Army Special Forces and Ethics

Updated: Jun 1, 2020

By Timothy Lawn

Elite special operations forces from Kuwait, Qatar, Kingdom of Saudi Arabia, United Arab Emirates and the U.S. conducted a simulated raid on a defended objective, practiced room clearing, responded to an explosive device, searched for and detained a high value target and evacuated a wounded teammate as part of exercise Eagle Resolve, April 2, 2017. (Photo by Master Sergeant Timothy Lawn)


In a call to action, United States Special Operations Command (USSOCOM) Commander, General Raymond Thomas III, published a memo in 2018 calling on all U.S. special operations forces (SOF) to uphold their sacred oath and duty of trust. In his paper, Thomas said that trust is SOF’s crucial currency to America and the world, and individuals within SOF trade in trust every day. Additionally, Thomas demanded obedience, saying that no matter what achievements, heroics, or honorable service occurs, when our SOF performs grievous violations of trust, it erodes America’s faith in her warriors (USSOCOM, 2018). What Thomas is alluding to is the escalation of ethical and moral breaches among SOF enlisted and officer ranks. These violations within the ranks have risen to the point Congress directed USSOCOM to conduct a cultural review, released on 23 January (Friberg, 2020).

The purpose of this article is to frame and assess the root causes and investigative conclusions of United States Army Special Operations Command (USASOC) ethical and moral violations. This thesis explores how incorporating a holistic assessment and philosophical training program of ethics, morals, and emotional intelligence may enhance our Army special operations forces (ARSOF) warriors throughout their career and transition to civilian. In conclusion, this paper provides recommended ideas and solutions to explore ethics and moral judgment as analyzed through the Army’s “ethical triangle” for the decision-making process (Kem, 2016).

Army Ethics, Morals, and Trust

According to the Department of the Army (2019), The Army Leadership and the Profession (ADP 6-22), ethics are an enduring set of beliefs, laws, and moral principles that guide and create an essential culture of trust within the Army profession. This culture of trust and expectations has its foundations nested within the Army leadership requirements attributes­ of “Be” and “Know.” These attributes are the development of character and honing the seven Army values; Loyalty, Duty, Respect, Selfless Service, Honor, Integrity, and Personal Courage, including the presence of military and professional bearing, and intellect. These requirements provide leaders with expectations that foster the development of skilled leadership, sharp mental-agility, and sound judgment, enabling Army leaders to prepare themselves for the dynamics of the unplanned. Finally, the Army leadership requirements model concludes with the “Do,” which are, leading others, developing self, and achieving results (Department of the Army, 2019).

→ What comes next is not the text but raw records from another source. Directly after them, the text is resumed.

(** * Pulse IR: addressing model, instruction model, program graph and the
      sequence-consolidation pass

    A shallow embedding of
      - qiskit/pulse/logical_elements_frames.py  (module [Model]),
      - qiskit/pulse/pulse_ir.py                 (module [LegacyIR]),
      - qiskit/pulse/ir/ir.py                    (module [IR]),
      - qiskit/pulse/compiler/passes/consolidate_sequences.py
                                                 (module [Consolidate]),
    together with a model of the part of rustworkx's [PyDAG] these files
    call (module [Dag]).  Python exceptions are values of [exn]; a call that
    may raise returns a [result]. *)

From Stdlib Require Import ZArith QArith Qcanon String Ascii.
From Stdlib Require Import Decimal DecimalString DecimalZ DecimalPos.
From stdpp Require Import base decidable option list numbers countable strings gmap.
From stdpp Require Import sorting.

Set Warnings "-register-all,-clear-no-such-hyp".
Local Open Scope Z_scope.

(** ** Python values and exceptions *)

Module Py.

(** The exception classes raised by the embedded code. *)
Inductive exn : Type :=
| PulseError
| PulseCompilerError
| TypeError
| AttributeError
| IndexError.

Inductive result (A : Type) : Type :=
| Ok (a : A)
| Raise (e : exn).

Arguments Ok {A} a.
Arguments Raise {A} e.

Definition bind {A B : Type} (m : result A) (k : A -> result B) : result B :=
  match m with
  | Ok a => k a
  | Raise e => Raise e
  end.

Definition is_ok {A : Type} (m : result A) : bool :=
  match m with Ok _ => true | Raise _ => false end.

(** Dynamically typed arguments of the constructors.  Numbers that Python
    stores as [float] are rationals here; [nan] and the infinities have no
    counterpart. *)
Inductive pyval : Type :=
| PNone
| PInt (z : Z)
| PFloat (q : Qc)
| PStr (s : string).

(** [isinstance(v, (int, np.integer))] *)
Definition is_int (v : pyval) : bool :=
  match v with PInt _ => true | _ => false end.

(** [v is None] *)
Definition is_None (v : pyval) : bool :=
  match v with PNone => true | _ => false end.

(** [v < 0]: ordering [None] or a string against an integer raises
    [TypeError]. *)
Definition lt_zero (v : pyval) : result bool :=
  match v with
  | PInt z => Ok (z <? 0)
  | PFloat q => Ok (if Qclt_le_dec q 0%Qc then true else false)
  | PNone | PStr _ => Raise TypeError
  end.

(** [isinstance(v, (int, np.integer)) and v >= 0] *)
Definition is_nonneg_int (v : pyval) : bool :=
  match v with PInt z => 0 <=? z | _ => false end.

America and our Army depend on our elite warriors to model the essence of leadership and to exhibit the values and characteristics of the Army leadership requirements model. They must be trustworthy, demonstrate honorable service, develop military expertise, portray stewardship, and esprit de corps. Living and emulating these attributes, beliefs, competencies, laws, and moral principles enable ARSOF to maintain its proud standing within the Army, America’s most trusted institution.

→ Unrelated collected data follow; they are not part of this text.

Lemma retrieve_emits_sources_witness :
  ∃ elements,
    (on_event_end CBEventType.RETRIEVE (Some Sample.two_nodes) ""
       (Sample.handler_in_trace, Sample.worker_thread)).1 = Return ()
    ∧ emitted (on_event_end CBEventType.RETRIEVE (Some Sample.two_nodes) "")
        (Sample.handler_in_trace, Sample.worker_thread)
      = [Message.mk_kwargs
           ("Retrieved the following sources: "
            +:+ String.concat "\, " (source_name <$> seq 0 2))
           CBEventType.RETRIEVE None (Some elements) (Some "root-1") PyNone]
    ∧ length elements = 2
    ∧ ∀ idx r,
        [Sample.record "A"; Sample.record "B"] !! idx = Some r →
        elements !! idx
        = Some (Text.mk (source_name idx)
                        (TextNode.get_text (NodeWithScore.node r))).
Proof.
  apply (retrieve_emits_sources Sample.handler_in_trace Sample.worker_thread
           Sample.two_nodes [Sample.record "A"; Sample.record "B"] "").
  - reflexivity.
  - discriminate.
  - repeat (apply Forall_cons; split; [discriminate|]). apply Forall_nil_2.
Defined.

(** C4, as stated, fails for [on_event_end]: called with no payload from
    a thread without context, it returns before the installation; the
    ambient slot is still unset afterwards and nothing was done. *)
Lemma null_payload_context_counterexample :
  context_var
    (on_event_end CBEventType.LLM None ""
       (Sample.handler, Sample.worker_thread)).2.2 = None
  ∧ context_var
      (on_event_end CBEventType.LLM None ""
         (Sample.handler, Sample.worker_thread)).2.2
    ≠ Some (context Sample.handler)
  ∧ new_effects (on_event_end CBEventType.LLM None "")
      (Sample.handler, Sample.worker_thread) = [].
Proof. split; [reflexivity|]. split; [discriminate|reflexivity]. Qed.

(** C4, amended: on every invocation of [on_event_start], and on every
    invocation of [on_event_end] with a payload, installing the context
    captured at construction is the first thing the call does: every
    other effect comes after it, every message is sent under that
    context, and the slot holds it when the call is over. An
    [on_event_end] without payload returns before the installation and
    leaves the world as it is. *)
Theorem context_installed_first h w k p payload i :
  (∃ m,
     effects (on_event_start k p i (h, w)).2.2
     = (effects w
        ++ [SetContext (context h); Send (Some (context h)) m])%list
     ∧ context_var (on_event_start k p i (h, w)).2.2 = Some (context h))
  ∧ (∃ msgs,
       effects (on_event_end k (Some payload) i (h, w)).2.2
       = (effects w
          ++ SetContext (context h) :: (Send (Some (context h)) <$> msgs))%list
       ∧ context_var (on_event_end k (Some payload) i (h, w)).2.2
         = Some (context h))
  ∧ (on_event_end k None i (h, w)).2 = (h, w).
Proof.
  split; [|split].
  - rewrite on_event_start_run. by eexists.
  - destruct (on_event_end_run h w k payload i) as (r & msgs & Hrun & _).
    rewrite Hrun. by exists msgs.
  - reflexivity.
Qed.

The Army entrusts and deploys unsupervised, highly skilled special operations warriors as individuals or in teams to operate remotely and ensure mission success, often in extreme environments. ARSOF warriors have Americas and the Army’s faith and trust that they will conduct their mission with discipline, empathy, ethically, with humility, honorably, morally, and inspired with ARSOF’s core attributes, warrior creed, ethos, and SOF imperatives and truths (U.S. Army John F. Kennedy Special Warfare Center and School, 2015).

For example, through practicality, most Special Forces missions or operations rarely enable the participants to maintain contact with higher headquarters. ARSOF often discover they must make immediate and sound ethical and moral decisions while conducting operations. For example, years before the story of Marcus Luttrell’s The Lone Survivor, during the first Gulf War in 1991, three ARSOF noncommissioned officers (NCOs) were conducting a reconnaissance mission south of Baghdad, Iraq. A young Iraqi girl compromises their mission after they let her live, and they soon find themselves aggressively hunted by Iraqi soldiers. They lived to fight another day only through being rescued in daring daylight joint Air Force and Army raid, which extracted all three ARSOF NCOs from their tenuous position (Dillon, 1992).

Emotional Intelligence

In 1995, psychologist Daniel Goleman coined the word emotional intelligence (EI) and published a book highlighting common EI’s concepts and ideas he believed comprised the theory’s key components. These components are a diverse and holistic range of thoughts, ideas, and skills, including empathy, motivation, self-regulation, and a unique combination of communication and social skills. Goleman believed that people who mastered emotional intelligence skills could thrive and function as leaders in a collaborative environment (Neff, 2014).